- _Task description_:
Please return the lines of the data below, word for word, from the first line through the line containing "of the ground-truth".

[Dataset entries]
________________________________________
(** * Object Keypoint Similarity evaluation: a model of [oks_eval.py]

    The script scores generated images against ground-truth pose images.
    [calculate_oks] is the NumPy kernel, [extract_pose] wraps the external
    OpenPose detector, and the module body is a batch loop over the files
    of the ground-truth folder followed by a summary.

    The arithmetic is NumPy's [float64].  The model is written once over
    an interface of scalar operations ([Scalar]) and read in two ways:
    - [binary64]: IEEE-754 double precision, through Rocq's primitive
      floats; [np.exp] comes from the C library and is a parameter;
    - [ideal]: the real numbers, the reading under which the metric's
      analytic properties (monotonicity, exact values) are stated. *)

From Stdlib Require Import String Ascii Bool Arith ZArith Lia List.
From Stdlib Require Import Reals Lra.
From Stdlib Require Import Floats Uint63.
From Stdlib Require Import Orders Sorting.Mergesort.
From Stdlib Require Import Sorting.Sorted Sorting.Permutation.
From Stdlib Require OrderedTypeEx.
Import ListNotations.

Set Implicit Arguments.

(** ** Scalars *)

Class Scalar (F : Type) : Type := {
  s_zero : F;                       (* 0.0, the value of an empty sum *)
  s_two : F;                        (* the literal 2 of line 29 *)
  s_eps : F;                        (* np.finfo(float).eps *)
  s_add : F -> F -> F;
  s_sub : F -> F -> F;
  s_mul : F -> F -> F;
  s_div : F -> F -> F;              (* true division; never raises in NumPy *)
  s_neg : F -> F;
  s_exp : F -> F;                   (* np.exp *)
  s_of_nat : nat -> F;              (* an element count, as a scalar *)
  s_max : F -> F -> F;              (* one step of np.max *)
  s_min : F -> F -> F               (* one step of np.min *)
}.

Declare Scope scalar_scope.
Delimit Scope scalar_scope with sc.
Infix "+" := s_add : scalar_scope.
Infix "-" := s_sub : scalar_scope.
Infix "*" := s_mul : scalar_scope.
Infix "/" := s_div : scalar_scope.
Notation "- x" := (s_neg x) : scalar_scope.

(** [x ** 2] on a float array is the product of [x] with itself. *)
Definition square {F} `{Scalar F} (x : F) : F := (x * x)%sc.

(** Machine epsilon of [float64] is [2^-52]. *)
Definition ideal_eps : R := (/ 2 ^ 52)%R.

Arguments ideal_eps : simpl never.

(** The real-number reading. *)
#[export] Instance ideal : Scalar R := {
  s_zero := 0%R;
  s_two := 2%R;
  s_eps := ideal_eps;
  s_add := Rplus;
  s_sub := Rminus;
  s_mul := Rmult;
  s_div := Rdiv;
  s_neg := Ropp;
  s_exp := exp;
  s_of_nat := INR;
  s_max := Rmax;
  s_min := Rmin
}.

(** One step of [np.max] and [np.min] on doubles: a NaN accumulator
    stays; otherwise the accumulator [a] is kept only when it is strictly
    greater (resp. smaller) than [b], so that of two equal elements the
    later one is returned, and a NaN on the right wins too. *)
Definition float_max (a b : float) : float :=
  if PrimFloat.is_nan a then a else if PrimFloat.ltb b a then a else b.

Definition float_min (a b : float) : float :=
  if PrimFloat.is_nan a then a else if PrimFloat.ltb a b then a else b.

(** The IEEE-754 reading, for a given implementation [fexp] of [np.exp]. *)
Definition binary64 (fexp : float -> float) : Scalar float := {|
  s_zero := 0%float;
  s_two := 2%float;
  s_eps := 0x1p-52%float;
  s_add := PrimFloat.add;
  s_sub := PrimFloat.sub;
  s_mul := PrimFloat.mul;
  s_div := PrimFloat.div;
  s_neg := PrimFloat.opp;
  s_exp := fexp;
  s_of_nat := fun n => PrimFloat.of_uint63 (Uint63.of_Z (Z.of_nat n));
  s_max := float_max;
  s_min := float_min
|}.

(** ** Exceptions and results *)

Inductive exn : Type :=
| AssertionError (msg : string)     (* a failed [assert] *)
| ValueError (msg : string)         (* NumPy: broadcasting, empty reduction *)
| IndexError (msg : string)         (* NumPy: too many indices *)
| AxisError (msg : string)          (* NumPy: axis out of bounds *)
| DetectorError (msg : string).     (* raised inside the external detector *)

Inductive result (A : Type) : Type :=
| Ok (a : A)
| Raise (e : exn).

Arguments Ok {A} a.
Arguments Raise {A} e.

Definition bind {A B} (r : result A) (k : A -> result B) : result B :=
  match r with
  | Ok a => k a
  | Raise e => Raise e
  end.

Declare Scope result_scope.
Delimit Scope result_scope with res.
Notation "x <- r ;; k" := (bind r (fun x => k))
  (at level 61, r at next level, right associativity) : result_scope.

(** ** Arrays

    The keypoint arrays of the script are either one-dimensional (what
    [np.array([])] builds: shape [(0,)]) or two-dimensional with two
    columns (shape [(n, 2)]). *)

Inductive ndarray (F : Type) : Type :=
| Arr1 (v : list F)
| Arr2 (rows : list (F * F)).

Arguments Arr1 {F} v.
Arguments Arr2 {F} rows.

Definition shape {F} (a : ndarray F) : list nat :=
  match a with
  | Arr1 v => [length v]
  | Arr2 rows => [length rows; 2]
  end.

Definition shape_eqb (s t : list nat) : bool :=
  if list_eq_dec Nat.eq_dec s t then true else false.

Section Numpy.

Context {F : Type} `{Scalar F}.

Open Scope result_scope.

(** Element-wise operation on two arrays of the same shape. *)
Fixpoint zip_with {A B C} (f : A -> B -> C) (l : list A) (m : list B) : list C :=
  match l, m with
  | a :: l', b :: m' => f a b :: zip_with f l' m'
  | _, _ => []
  end.

(** [a - b].  The script subtracts only after the shape assertion, so on
    equal shapes; on arrays of different dimensions, which the assertion
    excludes, the model gives back the left operand. *)
Definition np_subtract (a b : ndarray F) : ndarray F :=
  match a, b with
  | Arr2 r1, Arr2 r2 =>
      Arr2 (zip_with (fun p q => ((fst p - fst q)%sc, (snd p - snd q)%sc)) r1 r2)
  | Arr1 v1, Arr1 v2 => Arr1 (zip_with s_sub v1 v2)
  | Arr1 v1, Arr2 _ => Arr1 v1
  | Arr2 r1, Arr1 _ => Arr2 r1
  end.

(** [a ** 2] *)
Definition np_square (a : ndarray F) : ndarray F :=
  match a with
  | Arr1 v => Arr1 (map square v)
  | Arr2 rows => Arr2 (map (fun p => (square (fst p), square (snd p))) rows)
  end.

(** [np.sum] of a one-dimensional array: the empty sum is 0.0, a
    non-empty one adds the entries to the first.  (NumPy regroups the
    additions of long arrays; over the reals the sum is the same.) *)
Definition np_sum (v : list F) : F :=
  match v with
  | [] => s_zero
  | x :: xs => fold_left s_add xs x
  end.

(** [np.sum(a, axis=1)] *)
Definition np_sum_axis1 (a : ndarray F) : result (list F) :=
  match a with
  | Arr1 _ => Raise (AxisError "axis 1 is out of bounds for array of dimension 1")
  | Arr2 rows => Ok (map (fun p => (fst p + snd p)%sc) rows)
  end.

(** [np.mean] of a one-dimensional array: the sum over the count.  On an
    empty array this is 0.0 / 0. *)
Definition np_mean (v : list F) : F :=
  (np_sum v / s_of_nat (length v))%sc.
(** * Kauldron training step: [kauldron/train/train_step.py]

    A shallow embedding of [TrainState], [Auxiliaries], [ModelWithAux] and
    [TrainStep], and the properties of the training transition.

    Conventions of the embedding:
    - a Python [int] is a [Z]; a Python [float] is a [spec_float];
    - a [dict] with string keys is a [gmap string _] (equality of gmaps is
      equality of Python dicts, which ignores insertion order);
    - a raised exception is [None];
    - [TrainState] instances are objects of a store: every constructor call
      allocates a new reference, and attribute reads go through the store;
    - the model, the optimizer, the losses, metrics and summaries, the RNG
      streams and the jax/optax/flax functions are collaborators that the
      file does not define: they are fields of type classes and records. *)

From Stdlib Require Import ZArith SpecFloat.
From stdpp Require Import base option list strings gmap.
(** * chanop.py: command queue, user and mask caches, hostmask utilities

    A shallow embedding of the parts of [src/python/chanop.py] that implement
    the command queue ([CommandQueue], [queue_continue_cb],
    [queue_timeout_cb]), the case-insensitive containers
    ([CaseInsensibleString], [CaseInsensibleDict]), the mask and user caches
    ([MaskObject], [MaskList], [MaskCache], [UserList]) and the IRC string
    utilities ([is_hostmask], [get_nick], [get_user], [get_host],
    [hex_to_ip], [is_hostname], [pattern_match], [Ban.make_banmask]).

    Python [str] values are [string]s of 8-bit characters, Python integers
    are [Z], and a Python call that may raise is a computation in the error
    monad [py]. Module-level mutable globals are fields of explicit state
    records that every operation takes and returns. *)

From Stdlib Require Import ZArith Ascii String List Bool Lia.
From Stdlib Require Import Numbers.DecimalString.
From stdpp Require Import base option gmap strings list fin_maps.

Local Open Scope Z_scope.

(** ** Python exceptions and the error monad *)

Inductive exn : Type :=
  | IndexError
  | KeyError
  | ValueError
  | TypeError
  | AssertionError
  | SocketError.

Inductive py (A : Type) : Type :=
  | Ret (a : A)
  | Raise (e : exn).
Arguments Ret {A} a.
Arguments Raise {A} e.

Definition py_bind {A B : Type} (m : py A) (k : A -> py B) : py B :=
  match m with
  | Ret a => k a
  | Raise e => Raise e
  end.

Notation "'do' x <- m ; k" := (py_bind m (fun x => k))
  (at level 10, x name, m at level 100, k at level 200).

(** [try: m except: d] with a bare [except] clause. *)
Definition try_except {A : Type} (m : py A) (d : A) : A :=
  match m with
  | Ret a => a
  | Raise _ => d
  end.

Definition returns {A : Type} (m : py A) : bool :=
  match m with
  | Ret _ => true
  | Raise _ => false
  end.

(** ** Python [str] primitives *)

Module PyStr.

Definition len (s : string) : Z := Z.of_nat (String.length s).

Fixpoint find_from (c : ascii) (s : string) (i : Z) : Z :=
  match s with
  | EmptyString => -1
  | String x s' => if Ascii.eqb x c then i else find_from c s' (i + 1)
  end.

(** [s.find(c)] for a one-character needle: the first index, or -1. *)
Definition find (c : ascii) (s : string) : Z := find_from c s 0.

(** [s.count(c)] for a one-character needle. *)
Fixpoint count (c : ascii) (s : string) : Z :=
  match s with
  | EmptyString => 0
  | String x s' => (if Ascii.eqb x c then 1 else 0) + count c s'
  end.

(** Bound of a slice: negative bounds count from the end, and every bound
    is clamped to the string. *)
Definition clamp (n i : Z) : Z :=
  Z.max 0 (Z.min n (if i <? 0 then i + n else i)).

(** [s[a:b]] *)
Definition slice (s : string) (a b : Z) : string :=
  let a' := clamp (len s) a in
  let b' := clamp (len s) b in
  if a' <? b' then String.substring (Z.to_nat a') (Z.to_nat (b' - a')) s
  else EmptyString.

(** [s[a:]] and [s[:b]] *)
Definition slice_from (s : string) (a : Z) : string := slice s a (len s).
Definition slice_to (s : string) (b : Z) : string := slice s 0 b.

(** [s[i]], which raises [IndexError] out of range. *)
Definition getitem (s : string) (i : Z) : py ascii :=
  let j := if i <? 0 then i + len s else i in
  if j <? 0 then Raise IndexError
  else match String.get (Z.to_nat j) s with
       | Some c => Ret c
       | None => Raise IndexError
       end.

Definition is_upper (c : ascii) : bool :=
  let n := Z.of_nat (nat_of_ascii c) in (65 <=? n) && (n <=? 90).

Definition is_lower (c : ascii) : bool :=
  let n := Z.of_nat (nat_of_ascii c) in (97 <=? n) && (n <=? 122).

Definition is_digit (c : ascii) : bool :=
  let n := Z.of_nat (nat_of_ascii c) in (48 <=? n) && (n <=? 57).

Definition is_alnum (c : ascii) : bool := is_upper c || is_lower c || is_digit c.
________________________________________
- _Written answer_:
(** * Object Keypoint Similarity evaluation: a model of [oks_eval.py]

    The script scores generated images against ground-truth pose images.
    [calculate_oks] is the NumPy kernel, [extract_pose] wraps the external
    OpenPose detector, and the module body is a batch loop over the files
    of the ground-truth folder followed by a summary.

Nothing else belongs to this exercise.